> **To do**
In the entries below, find the lines with the word "Decode" and copy them.

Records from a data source

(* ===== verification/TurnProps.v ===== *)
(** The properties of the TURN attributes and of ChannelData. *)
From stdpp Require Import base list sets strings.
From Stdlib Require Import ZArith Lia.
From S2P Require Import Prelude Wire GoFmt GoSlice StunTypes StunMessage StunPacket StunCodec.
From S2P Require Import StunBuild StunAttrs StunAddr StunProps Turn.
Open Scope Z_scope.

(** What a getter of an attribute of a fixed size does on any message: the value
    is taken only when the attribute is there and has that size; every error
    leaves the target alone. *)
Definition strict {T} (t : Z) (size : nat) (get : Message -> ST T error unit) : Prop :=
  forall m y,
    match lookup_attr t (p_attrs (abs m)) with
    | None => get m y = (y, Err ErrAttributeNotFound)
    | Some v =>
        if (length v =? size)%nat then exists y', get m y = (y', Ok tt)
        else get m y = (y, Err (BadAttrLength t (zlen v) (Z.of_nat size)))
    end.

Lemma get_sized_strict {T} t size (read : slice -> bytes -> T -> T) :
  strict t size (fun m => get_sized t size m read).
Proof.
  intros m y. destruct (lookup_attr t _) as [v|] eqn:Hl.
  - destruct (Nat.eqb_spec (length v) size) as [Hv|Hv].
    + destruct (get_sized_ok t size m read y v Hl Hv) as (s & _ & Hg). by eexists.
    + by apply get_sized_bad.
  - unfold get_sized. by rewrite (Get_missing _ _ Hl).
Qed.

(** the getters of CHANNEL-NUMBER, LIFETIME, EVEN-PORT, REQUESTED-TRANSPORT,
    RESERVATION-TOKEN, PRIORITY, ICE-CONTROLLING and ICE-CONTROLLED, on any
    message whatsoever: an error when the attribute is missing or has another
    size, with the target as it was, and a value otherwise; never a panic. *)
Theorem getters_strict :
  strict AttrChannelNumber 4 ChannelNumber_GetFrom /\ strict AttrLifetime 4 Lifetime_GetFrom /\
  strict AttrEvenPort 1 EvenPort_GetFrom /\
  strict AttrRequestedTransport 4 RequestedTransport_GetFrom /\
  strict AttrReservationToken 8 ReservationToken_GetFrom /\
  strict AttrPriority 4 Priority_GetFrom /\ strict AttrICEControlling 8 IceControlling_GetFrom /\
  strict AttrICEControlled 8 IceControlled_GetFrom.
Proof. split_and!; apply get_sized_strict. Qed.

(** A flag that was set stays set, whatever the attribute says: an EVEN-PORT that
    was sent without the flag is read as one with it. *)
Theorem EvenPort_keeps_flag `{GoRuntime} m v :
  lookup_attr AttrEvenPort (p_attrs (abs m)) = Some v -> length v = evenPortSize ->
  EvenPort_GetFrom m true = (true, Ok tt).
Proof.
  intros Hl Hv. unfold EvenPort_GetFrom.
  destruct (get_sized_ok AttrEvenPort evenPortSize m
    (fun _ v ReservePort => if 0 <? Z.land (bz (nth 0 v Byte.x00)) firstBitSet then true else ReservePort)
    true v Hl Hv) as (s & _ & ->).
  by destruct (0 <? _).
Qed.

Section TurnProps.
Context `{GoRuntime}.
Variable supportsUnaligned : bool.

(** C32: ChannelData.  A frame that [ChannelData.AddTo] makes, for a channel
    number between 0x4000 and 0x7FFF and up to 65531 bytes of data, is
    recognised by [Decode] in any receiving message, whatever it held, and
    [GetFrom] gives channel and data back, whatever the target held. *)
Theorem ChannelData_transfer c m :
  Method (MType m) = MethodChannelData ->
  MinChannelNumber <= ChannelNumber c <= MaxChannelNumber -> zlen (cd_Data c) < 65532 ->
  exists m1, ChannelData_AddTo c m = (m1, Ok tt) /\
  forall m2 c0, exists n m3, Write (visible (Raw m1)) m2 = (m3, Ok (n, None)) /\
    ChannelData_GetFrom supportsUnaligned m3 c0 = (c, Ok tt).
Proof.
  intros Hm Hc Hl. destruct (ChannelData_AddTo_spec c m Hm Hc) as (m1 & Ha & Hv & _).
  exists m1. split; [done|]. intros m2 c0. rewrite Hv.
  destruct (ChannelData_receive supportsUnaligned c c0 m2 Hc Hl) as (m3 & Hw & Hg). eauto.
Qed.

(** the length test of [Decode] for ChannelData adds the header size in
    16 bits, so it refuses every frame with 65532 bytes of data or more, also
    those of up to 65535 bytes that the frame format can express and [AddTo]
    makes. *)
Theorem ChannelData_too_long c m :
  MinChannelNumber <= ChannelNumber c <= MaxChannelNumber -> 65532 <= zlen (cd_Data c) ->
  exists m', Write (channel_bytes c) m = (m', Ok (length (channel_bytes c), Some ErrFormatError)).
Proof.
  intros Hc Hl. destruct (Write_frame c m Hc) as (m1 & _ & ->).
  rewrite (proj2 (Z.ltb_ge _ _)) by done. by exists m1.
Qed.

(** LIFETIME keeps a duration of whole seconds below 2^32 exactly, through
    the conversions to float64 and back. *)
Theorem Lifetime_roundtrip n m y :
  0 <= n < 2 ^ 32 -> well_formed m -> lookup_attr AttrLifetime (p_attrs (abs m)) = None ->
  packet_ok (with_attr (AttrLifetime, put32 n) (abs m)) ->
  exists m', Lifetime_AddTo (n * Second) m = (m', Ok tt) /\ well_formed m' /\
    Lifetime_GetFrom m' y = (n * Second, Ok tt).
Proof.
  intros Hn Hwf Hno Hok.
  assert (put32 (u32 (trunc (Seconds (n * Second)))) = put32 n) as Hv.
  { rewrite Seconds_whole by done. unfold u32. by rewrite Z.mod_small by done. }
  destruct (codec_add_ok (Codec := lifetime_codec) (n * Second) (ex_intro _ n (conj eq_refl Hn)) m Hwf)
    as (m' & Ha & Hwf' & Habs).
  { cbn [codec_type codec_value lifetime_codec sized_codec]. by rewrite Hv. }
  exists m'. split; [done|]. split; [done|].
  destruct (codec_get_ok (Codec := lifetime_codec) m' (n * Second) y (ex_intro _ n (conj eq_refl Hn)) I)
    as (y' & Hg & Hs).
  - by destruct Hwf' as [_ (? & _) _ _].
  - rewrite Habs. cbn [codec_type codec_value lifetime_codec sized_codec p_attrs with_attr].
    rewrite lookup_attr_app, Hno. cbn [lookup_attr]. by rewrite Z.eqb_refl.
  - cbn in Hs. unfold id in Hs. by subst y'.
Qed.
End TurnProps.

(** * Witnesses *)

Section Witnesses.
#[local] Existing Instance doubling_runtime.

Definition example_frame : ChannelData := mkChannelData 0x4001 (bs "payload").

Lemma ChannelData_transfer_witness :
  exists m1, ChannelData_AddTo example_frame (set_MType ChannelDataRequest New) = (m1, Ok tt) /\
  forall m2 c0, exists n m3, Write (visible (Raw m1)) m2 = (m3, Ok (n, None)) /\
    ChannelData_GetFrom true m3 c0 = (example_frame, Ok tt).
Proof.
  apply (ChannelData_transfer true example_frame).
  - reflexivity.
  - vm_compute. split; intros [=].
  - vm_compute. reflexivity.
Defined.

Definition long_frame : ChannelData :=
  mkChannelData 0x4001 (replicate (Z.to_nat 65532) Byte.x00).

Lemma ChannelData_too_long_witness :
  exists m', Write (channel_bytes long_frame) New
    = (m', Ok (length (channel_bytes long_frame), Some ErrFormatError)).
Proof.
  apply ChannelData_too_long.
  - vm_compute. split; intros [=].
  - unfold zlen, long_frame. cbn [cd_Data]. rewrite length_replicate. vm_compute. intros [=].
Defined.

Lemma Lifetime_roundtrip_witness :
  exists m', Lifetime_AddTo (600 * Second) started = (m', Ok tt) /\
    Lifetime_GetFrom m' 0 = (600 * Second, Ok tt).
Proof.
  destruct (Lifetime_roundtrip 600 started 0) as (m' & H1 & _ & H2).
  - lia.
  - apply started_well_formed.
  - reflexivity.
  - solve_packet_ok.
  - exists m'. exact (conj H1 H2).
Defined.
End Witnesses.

> **Exercise output**
    recognised by [Decode] in any receiving message, whatever it held, and
(** the length test of [Decode] for ChannelData adds the header size in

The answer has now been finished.